Adenovirus-mediated CD40 Ligand Immunotherapy of Prostate and Bladder Cancer

Abstract: Cancer immunotherapy aims at reversing the immunosuppressive tumor environment and enhancing anti-tumor immunity. This thesis comprises studies on murine models for prostate (TRAMP-C2) and bladder (MB49) cancer with the aim to explore if the introduction of an adenoviral vector expressing CD40 ligand (AdCD40L) can induce anti-tumor immune responses.We show in subcutaneous mouse models that AdCD40L treatment suppresses tumor growth. Bladder cancer is known to secrete immunosuppressive IL-10 which may inhibit T cell function.

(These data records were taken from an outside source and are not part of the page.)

Lemma extends_resolves_inv env env' t r' :
  extends env env' → resolves env' t r' →
  ∃ r, resolves env t r ∧ resolves env' r r'.
Proof.
  intros Hext [n Hn]. revert t Hn.
  induction n as [|n IH]; intros t Hn; [done|].
  assert (∀ t, (∀ s, t ≠ Sym s) → resolves env' t r' →
    ∃ r, resolves env t r ∧ resolves env' r r') as Hatom.
  { intros t' Ht H. exists t'. split; [|done]. exists 1.
    destruct t' as [| | |s| |]; try done. by destruct (Ht s). }
  destruct t as [| | |s| |]; try (apply Hatom; [done|by exists (S n)]).
  destruct (Frame_lookup s env) as [w|] eqn:Hs.
  - cbn [Deep.lookup] in Hn. rewrite (Hext _ _ Hs) in Hn.
    destruct (IH _ Hn) as (r & Hr & Hr'). exists r. split; [|done].
    by eapply resolves_step.
  - exists (Sym s). split; [by apply resolves_self|]. by exists (S n).
Qed.

(** [Deep.bind] in a frame that extends [env] goes through [Deep.bind] in [env]. *)
Lemma binds_extends env env' t u t' :
  extends env env' → binds env t u → binds env' t t' → binds env' u t'.
Proof.
  intros Hext [n Hn]. revert t u t' Hn.
  induction n as [|n IH]; intros t u t' Hn Ht'; [done|].
  destruct t as [| | |s| |a b]; try (cbn in Hn; by simplify_eq).
  - rewrite bind_Sym in Hn.
    destruct (Deep.lookup n (Sym s) env) as [r|] eqn:Hr; [|done].
    destruct (py_eq (Sym s) r) eqn:Heq; [by simplify_eq|].
    destruct (binds_resolves _ _ _ Ht') as [r'' Hr''].
    destruct (extends_resolves_inv _ _ _ _ Hext Hr'') as (r0 & Hr0 & Hr0').
    assert (r0 = r) as -> by (eapply resolves_det; [done|by exists n]).
    apply (IH r); [done|].
    apply (binds_lookup _ _ _ _ Hr0'). by apply (binds_lookup _ _ _ _ Hr'').
  - cbn [Deep.bind scheme_symbolp] in Hn.
    destruct (Deep.bind n a env) as [a1|] eqn:Ha; [|done].
    destruct (Deep.bind n b env) as [b1|] eqn:Hb; [|done].
    cbn in Hn. simplify_eq.
    apply binds_pair in Ht' as (a' & b' & -> & Ha' & Hb').
    apply binds_pair. exists a', b'. split; [done|].
    split; [by apply (IH a)|by apply (IH b)].
Qed.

We show that introducing AdCD40L into mouse bladder tumors inhibits IL-10 production and reverses immunosuppression. AdCD40L-transduced mouse prostate cancer cells showed caspase activation and reduced cell viability. Vaccination with CD40L-modified prostate cancer cells induces anti-tumor responses and protects mice against rechallenge with native TRAMP-C2 cells. In order to enhance AdCD40L therapy, we explored the possibility of combining it with the histone deacetylase inhibitor FK228, also known as depsipeptide. We show that FK228 upregulates coxsackie and adenovirus receptor expression and thereby enhances adenoviral-mediated CD40L expression in both murine and human prostate cancer cells. Increasing amounts of FK228 or AdCD40L reduces prostate cancer cell viability, while the combined treatment gives at least an additive therapeutic effect. Moreover, we show that AdCD40L transduction of prostate cancer cells induces endogenous CD40 expression and sensitize them for CD40L-mediated therapy.In order to conduct prostate-specific gene therapy, prostate-specific promoters can be used to drive transgene expression. However, there are no reports on prostate-specific promoters that are transcriptionally active in mouse cells. Here we show that by using the two-step transcription activation system (TSTA), we can enhance the activity of a recombinant human promoter sequence and obtain activity in mouse prostate cancer cells as well. This finding paves the way for future studies of prostate-specific gene therapy in immunocompetent mouse models.